Fleets with the need for on route charging, especially those made up of light duty vehicles with long routes, should also have access to a large, open network (roaming network). This ensures that should vehicles drive beyond their range, drivers can rest assured they can find, activate and pay at one of hundreds of thousands of chargers with the use of one company card.
In these situations, fleet management software with bespoke planning tools is essential for an efficient logistics operation. With both vehicles and chargers that need monitoring, a centralised operation with IT tools that can exchange charge data is crucial. This allows operators to perform energy management with ease, improve the accessibility of charging points and use networked charging processes to fully utilise the existing infrastructure whilst minimising costs and increasing vehicle time on the road.
For a high level of utility to take place, stations must be reliable from a networked perspective and must be built on sound engineering. An effective charger must have SMART FRUs — embedded sensors offering remote diagnostics capable of monitoring uptime and warning of any potential dangers. Ensuring that your solution is modular and designed in such a way that any potential issues can be fixed quickly and effectively by electrical engineers who may not have experience with that particular charger type drastically improves uptime.
The charger must also be able to scale with the business and its employees. As charging moves to the mass market, more inexperienced users will encounter it. Offering an easy way to master a positive charging experience through the ability to offer large displays in multiple languages is key. A single, adaptable charger across the operation will drastically reduce training times, maintenance and costs. In turn, this makes the transition much smoother. Chargers can offer a single backend and operating system, with the ability to adapt for specific fleet needs, whether this is single or dual ports, cable attached or socketed, or whether this is the ability to scale power as needs evolve.

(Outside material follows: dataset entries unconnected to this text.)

(* ===== verification/HotstuffStorage.v ===== *)
(** * HotstuffStorage

    [core/node/consensus/hotstuff/src/storage.rs]: the persistent storage of a
    node.  The consensus data on disk is a record of optional values; every
    write is one transaction, which the disk may refuse. *)
From S2P Require Import Prelude Codec Types SystemModule HotstuffModule ConsensusSupport Engine HotstuffProtocol HotstuffAuthorities.

(** The consensus data on disk, by its keys; [DB_KEY_PROPOSAL] are the keys
    with the prefix [DB_KEY_PROPOSAL_PREFIX]. *)
Record HotstuffData := {
  DB_KEY_VIEW : option Z;
  DB_KEY_PREPARE_QC : option QC;
  DB_KEY_LOCKED_QC : option QC;
  DB_KEY_NODES : option (list (Hash * Node));
  DB_KEY_PROPOSALS : option (list (Hash * Node));
  DB_KEY_PROPOSAL : gmap Hash Proposal;
}.

Definition empty_data : HotstuffData := Build_HotstuffData None None None None None ∅.

Definition put_view (x : Z) (d : HotstuffData) : HotstuffData :=
  Build_HotstuffData (Some x) (DB_KEY_PREPARE_QC d) (DB_KEY_LOCKED_QC d) (DB_KEY_NODES d)
    (DB_KEY_PROPOSALS d) (DB_KEY_PROPOSAL d).
Definition put_prepare_qc (x : QC) (d : HotstuffData) : HotstuffData :=
  Build_HotstuffData (DB_KEY_VIEW d) (Some x) (DB_KEY_LOCKED_QC d) (DB_KEY_NODES d)
    (DB_KEY_PROPOSALS d) (DB_KEY_PROPOSAL d).
Definition put_locked_qc (x : QC) (d : HotstuffData) : HotstuffData :=
  Build_HotstuffData (DB_KEY_VIEW d) (DB_KEY_PREPARE_QC d) (Some x) (DB_KEY_NODES d)
    (DB_KEY_PROPOSALS d) (DB_KEY_PROPOSAL d).
Definition put_nodes (x : list (Hash * Node)) (d : HotstuffData) : HotstuffData :=
  Build_HotstuffData (DB_KEY_VIEW d) (DB_KEY_PREPARE_QC d) (DB_KEY_LOCKED_QC d) (Some x)
    (DB_KEY_PROPOSALS d) (DB_KEY_PROPOSAL d).
Definition put_proposals (x : list (Hash * Node)) (d : HotstuffData) : HotstuffData :=
  Build_HotstuffData (DB_KEY_VIEW d) (DB_KEY_PREPARE_QC d) (DB_KEY_LOCKED_QC d)
    (DB_KEY_NODES d) (Some x) (DB_KEY_PROPOSAL d).
Definition alter_proposal (f : gmap Hash Proposal → gmap Hash Proposal) (d : HotstuffData) :
    HotstuffData :=
  Build_HotstuffData (DB_KEY_VIEW d) (DB_KEY_PREPARE_QC d) (DB_KEY_LOCKED_QC d)
    (DB_KEY_NODES d) (DB_KEY_PROPOSALS d) (f (DB_KEY_PROPOSAL d)).

(** [struct Storage], with the data on disk and the outcomes of the next
    transactions: [None] is a success, and so is every transaction after the
    end of the list. *)
Record Storage := {
  base_commit_qc : QC;
  base_block_hash : Hash;
  view : Z;
  prepare_qc : QC;
  locked_qc : QC;
  nodes : gmap Hash Node;
  proposals : gmap Hash Node;
  db : HotstuffData;
  disk : list (option CommonError);
}.

Definition set_view (x : Z) (s : Storage) : Storage :=
  Build_Storage (base_commit_qc s) (base_block_hash s) x (prepare_qc s) (locked_qc s)
    (nodes s) (proposals s) (db s) (disk s).
Definition set_prepare_qc (x : QC) (s : Storage) : Storage :=
  Build_Storage (base_commit_qc s) (base_block_hash s) (view s) x (locked_qc s)
    (nodes s) (proposals s) (db s) (disk s).
Definition set_locked_qc (x : QC) (s : Storage) : Storage :=
  Build_Storage (base_commit_qc s) (base_block_hash s) (view s) (prepare_qc s) x
    (nodes s) (proposals s) (db s) (disk s).
Definition set_proposals (x : gmap Hash Node) (s : Storage) : Storage :=
  Build_Storage (base_commit_qc s) (base_block_hash s) (view s) (prepare_qc s) (locked_qc s)
    (nodes s) x (db s) (disk s).
Definition set_db (x : HotstuffData) (d : list (option CommonError)) (s : Storage) : Storage :=
  Build_Storage (base_commit_qc s) (base_block_hash s) (view s) (prepare_qc s) (locked_qc s)
    (nodes s) (proposals s) x d.

(** Calls of the storage, which panic where [get_hotstuff_authorities] does. *)
Definition St (A : Type) : Type := M Storage Failure A.

(** [fn commit_consensus_data] *)
Definition commit_consensus_data (op : HotstuffData → HotstuffData) : St unit := λ s,
  match disk s with
  | Some e :: rest => (Err (Fail e), set_db (db s) rest s)
  | None :: rest => (Ok tt, set_db (op (db s)) rest s)
  | [] => (Ok tt, set_db (op (db s)) [] s)
  end.

Definition update_view (x : Z) : St unit :=
  do! commit_consensus_data (put_view x) in modify (set_view x).

Definition update_prepare_qc (x : QC) : St unit :=
  do! commit_consensus_data (put_prepare_qc x) in modify (set_prepare_qc x).

Definition update_locked_qc (x : QC) : St unit :=
  do! commit_consensus_data (put_locked_qc x) in modify (set_locked_qc x).

(** The proposals are read from the disk every time. *)
Definition get_proposal (block_hash : Hash) (s : Storage) : option Proposal :=
  DB_KEY_PROPOSAL (db s) !! block_hash.

Section Support.
Context {SC : Scale} {CS : ConsensusSupport} {HO : HashOrder}.

Definition put_proposal (proposal : Proposal) : St unit :=
  (* save proposals *)
  let node := Build_Node (p_parent_hash proposal) (p_block_hash proposal) in
  do! modify (λ s, set_proposals (<[n_block_hash node := node]> (proposals s)) s) in
  let! proposals_vec := asks (λ s, hash_iter (proposals s)) in
  do! commit_consensus_data (put_proposals proposals_vec) in
  (* save proposal *)
  commit_consensus_data (alter_proposal <[p_block_hash proposal := proposal]>).

(** [None] is a panic: of [get_hotstuff_authorities] or of [members[0]]. *)
Definition get_genesis_qc (w : World) : option (CommonResult QC) :=
  let genesis_hash := genesis_hash (get_current_state w) in
  match get_hotstuff_authorities w 0 with
  | None => None
  | Some (Err e) => Some (Err e)
  | Some (Ok genesis_authorities) =>
      match HotstuffModule.authority_members genesis_authorities with
      | [] => None
      | (genesis_leader_address, _) :: _ =>
          Some (Ok {| qc_message_type := Decide; qc_view := 0%Z;
                      qc_node := {| n_parent_hash := []; n_block_hash := genesis_hash |};
                      qc_leader_address := genesis_leader_address; qc_sig := [] |})
      end
  end.

(** [fn get_proof] *)
Definition storage_get_proof (w : World) : CommonResult (option HotstuffProof) :=
  let current_state := get_current_state w in
  if decide (confirmed_number current_state = 0%Z) then Ok None
  else
    let hash := confirmed_block_hash current_state in
    let? proof := get_proof w hash in
    let? proof := ok_or (consensus_error (ConsensusData
                    ("Missing proof: block_hash: " +:+ debug_hash hash))) proof in
    let? proof := ok_or (consensus_error (ConsensusData "Decode proof error"))
                    (decode codec_proof (pf_data proof)) in
    Ok (Some proof).

(** [Storage::refresh], by its parts: each reads a value of the disk, fixes
    it if needed, and returns it. *)
Definition refresh_view (base_commit_qc : QC) : St Z :=
  let! data := asks db in
  let view := default 0%Z (DB_KEY_VIEW data) in
  if decide (view < u64 (qc_view base_commit_qc + 1))%Z then
    let view := u64 (qc_view base_commit_qc + 1) in
    do! commit_consensus_data (put_view view) in
    ret view
  else ret view.

Definition refresh_prepare_qc (genesis_qc base_commit_qc : QC) : St QC :=
  let! data := asks db in
  let prepare_qc := default genesis_qc (DB_KEY_PREPARE_QC data) in
  if decide (qc_view prepare_qc ≤ qc_view base_commit_qc)%Z then
    do! commit_consensus_data (put_prepare_qc base_commit_qc) in
    ret base_commit_qc
  else ret prepare_qc.

Definition refresh_locked_qc (genesis_qc base_commit_qc : QC) : St QC :=
  let! data := asks db in
  let locked_qc := default genesis_qc (DB_KEY_LOCKED_QC data) in
  if decide (qc_view locked_qc ≤ qc_view base_commit_qc)%Z then
    do! commit_consensus_data (put_locked_qc base_commit_qc) in
    ret base_commit_qc
  else ret locked_qc.

(** The nodes of the base block are kept, the others removed. *)
Definition to_keep (base_block_hash : Hash) (kv : Hash * Node) : Prop :=
  n_parent_hash kv.2 = base_block_hash.
#[export] Instance to_keep_dec base kv : Decision (to_keep base kv).
Proof. unfold to_keep. apply _. Defined.

Definition to_remove_key (base_block_hash : Hash) (m : gmap Hash Node) : list Hash :=
  (filter (λ kv, ¬ to_keep base_block_hash kv) (hash_iter m)).*1.

Definition refresh_nodes (base_block_hash : Hash) : St (gmap Hash Node) :=
  let! data := asks db in
  let nodes := collect (default [] (DB_KEY_NODES data)) in
  let keys := to_remove_key base_block_hash nodes in
  let nodes := filter (to_keep base_block_hash) nodes in
  if decide (keys ≠ []) then
    do! commit_consensus_data (put_nodes (hash_iter nodes)) in
    ret nodes
  else ret nodes.

(** The code stores the nodes once more where it removed proposals. *)
Definition refresh_proposals (base_block_hash : Hash) (nodes : gmap Hash Node) :
    St (gmap Hash Node) :=
  let! data := asks db in
  let proposals := collect (default [] (DB_KEY_PROPOSALS data)) in
  let keys := to_remove_key base_block_hash proposals in
  do! for_each (λ k, commit_consensus_data (alter_proposal (delete k))) keys in
  let proposals := filter (to_keep base_block_hash) proposals in
  if decide (keys ≠ []) then
    do! commit_consensus_data (put_nodes (hash_iter nodes)) in
    ret proposals
  else ret proposals.

Definition refresh (w : World) : St unit :=
  let! proof := try (storage_get_proof w) in
  let! genesis_qc := try_panic (get_genesis_qc w) in
  let base_commit_qc :=
    match proof with Some proof => hp_commit_qc proof | None => genesis_qc end in
  let base_block_hash := confirmed_block_hash (get_current_state w) in
  let! view := refresh_view base_commit_qc in
  let! prepare_qc := refresh_prepare_qc genesis_qc base_commit_qc in
  let! locked_qc := refresh_locked_qc genesis_qc base_commit_qc in
  let! nodes := refresh_nodes base_block_hash in
  let! proposals := refresh_proposals base_block_hash nodes in
  modify (λ s, Build_Storage base_commit_qc base_block_hash view prepare_qc locked_qc nodes
                 proposals (db s) (disk s)).

(** [Storage::new] over the data on disk *)
Definition storage_new (data : HotstuffData) (d : list (option CommonError)) (w : World) :
    result Failure unit * option Storage :=
  match get_genesis_qc w with
  | None => (Err Panic, None)
  | Some (Err e) => (Err (Fail e), None)
  | Some (Ok genesis_qc) =>
      let '(r, s) := refresh w (Build_Storage genesis_qc [] 0 genesis_qc genesis_qc ∅ ∅ data d) in
      (r, Some s)
  end.
End Support.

Overall, operators need to feel secure that they have full control of reliable, efficient and scalable charging infrastructure. As discussed, this is done through a variety of fleet management tools and software to maximise the user experience on both sides—operators and fleet drivers. In order to ensure operators are feeling secure in their fleet management throughout the electrification process, all these points need to be addressed. The reliability and efficiency of charging infrastructure is of the utmost importance.